◆ **WORK REQUIRED**:
Look through the data below for the string "negb", and copy every line where it turns up.

--- --- ---

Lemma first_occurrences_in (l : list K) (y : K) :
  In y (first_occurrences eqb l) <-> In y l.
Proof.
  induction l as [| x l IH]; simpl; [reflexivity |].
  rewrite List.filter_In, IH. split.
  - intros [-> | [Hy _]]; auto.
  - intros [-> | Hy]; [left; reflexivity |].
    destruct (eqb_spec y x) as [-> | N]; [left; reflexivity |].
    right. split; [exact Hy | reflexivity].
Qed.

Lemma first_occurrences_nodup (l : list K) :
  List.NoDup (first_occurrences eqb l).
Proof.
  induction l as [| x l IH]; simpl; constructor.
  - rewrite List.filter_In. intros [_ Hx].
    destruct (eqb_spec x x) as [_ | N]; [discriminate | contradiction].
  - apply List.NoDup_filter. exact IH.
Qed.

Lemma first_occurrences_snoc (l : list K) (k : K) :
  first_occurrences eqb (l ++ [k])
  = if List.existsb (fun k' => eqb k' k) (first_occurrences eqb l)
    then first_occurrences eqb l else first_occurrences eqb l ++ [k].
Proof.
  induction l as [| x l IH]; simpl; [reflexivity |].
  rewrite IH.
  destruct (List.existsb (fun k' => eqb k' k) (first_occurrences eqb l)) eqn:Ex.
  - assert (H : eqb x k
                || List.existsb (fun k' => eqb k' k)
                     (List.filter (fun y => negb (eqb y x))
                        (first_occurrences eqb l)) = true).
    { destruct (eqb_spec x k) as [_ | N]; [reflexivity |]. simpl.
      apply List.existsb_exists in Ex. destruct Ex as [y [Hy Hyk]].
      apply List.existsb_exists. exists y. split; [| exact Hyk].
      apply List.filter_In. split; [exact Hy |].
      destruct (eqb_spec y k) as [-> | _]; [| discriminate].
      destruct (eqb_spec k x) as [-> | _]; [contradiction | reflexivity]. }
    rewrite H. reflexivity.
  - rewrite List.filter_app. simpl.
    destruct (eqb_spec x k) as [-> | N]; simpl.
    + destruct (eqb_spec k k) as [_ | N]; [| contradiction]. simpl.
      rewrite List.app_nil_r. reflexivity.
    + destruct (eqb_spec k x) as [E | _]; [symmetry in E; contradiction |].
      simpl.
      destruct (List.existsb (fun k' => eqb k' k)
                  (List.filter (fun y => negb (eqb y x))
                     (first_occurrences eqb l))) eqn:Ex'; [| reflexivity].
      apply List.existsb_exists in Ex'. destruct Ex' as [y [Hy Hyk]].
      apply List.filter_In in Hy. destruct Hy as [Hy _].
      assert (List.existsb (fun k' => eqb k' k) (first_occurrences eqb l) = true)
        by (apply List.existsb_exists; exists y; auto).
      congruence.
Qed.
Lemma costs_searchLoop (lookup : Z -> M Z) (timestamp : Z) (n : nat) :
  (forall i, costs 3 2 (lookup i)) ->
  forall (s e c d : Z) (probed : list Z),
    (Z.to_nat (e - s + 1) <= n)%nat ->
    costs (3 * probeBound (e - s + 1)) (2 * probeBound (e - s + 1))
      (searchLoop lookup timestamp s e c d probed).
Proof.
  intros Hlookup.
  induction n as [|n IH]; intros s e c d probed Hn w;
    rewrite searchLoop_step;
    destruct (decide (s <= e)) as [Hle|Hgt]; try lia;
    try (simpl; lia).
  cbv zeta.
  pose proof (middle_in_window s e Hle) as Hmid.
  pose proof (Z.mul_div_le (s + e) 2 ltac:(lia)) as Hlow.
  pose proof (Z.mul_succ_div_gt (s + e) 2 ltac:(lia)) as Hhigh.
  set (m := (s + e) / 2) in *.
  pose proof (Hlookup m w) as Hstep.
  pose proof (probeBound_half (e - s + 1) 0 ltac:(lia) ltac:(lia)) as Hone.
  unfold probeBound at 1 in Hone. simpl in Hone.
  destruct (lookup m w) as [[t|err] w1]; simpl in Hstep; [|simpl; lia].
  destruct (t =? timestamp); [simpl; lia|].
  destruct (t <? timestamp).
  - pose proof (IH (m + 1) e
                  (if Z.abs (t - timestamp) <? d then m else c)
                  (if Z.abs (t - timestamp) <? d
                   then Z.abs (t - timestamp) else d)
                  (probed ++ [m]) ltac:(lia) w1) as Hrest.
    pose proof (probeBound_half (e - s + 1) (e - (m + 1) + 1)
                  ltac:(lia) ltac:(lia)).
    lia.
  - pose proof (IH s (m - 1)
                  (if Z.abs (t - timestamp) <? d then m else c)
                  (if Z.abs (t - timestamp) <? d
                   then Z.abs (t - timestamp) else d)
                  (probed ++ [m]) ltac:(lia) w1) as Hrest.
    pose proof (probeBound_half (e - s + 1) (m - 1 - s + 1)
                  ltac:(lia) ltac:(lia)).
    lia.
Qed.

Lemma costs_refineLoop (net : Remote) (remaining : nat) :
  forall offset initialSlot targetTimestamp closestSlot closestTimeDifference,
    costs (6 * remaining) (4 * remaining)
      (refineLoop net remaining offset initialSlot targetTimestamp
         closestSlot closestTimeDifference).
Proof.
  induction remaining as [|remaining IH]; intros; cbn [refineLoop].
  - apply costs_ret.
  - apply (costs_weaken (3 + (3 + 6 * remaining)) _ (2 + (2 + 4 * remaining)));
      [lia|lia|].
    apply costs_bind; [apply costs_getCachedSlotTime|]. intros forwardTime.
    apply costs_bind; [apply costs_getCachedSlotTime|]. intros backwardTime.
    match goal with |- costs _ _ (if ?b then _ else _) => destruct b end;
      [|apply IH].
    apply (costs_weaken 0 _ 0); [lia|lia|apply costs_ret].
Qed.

--- --- ---

◆ **ANSWER TO THIS EXERCISE**:
                     (List.filter (fun y => negb (eqb y x))
                  (List.filter (fun y => negb (eqb y x))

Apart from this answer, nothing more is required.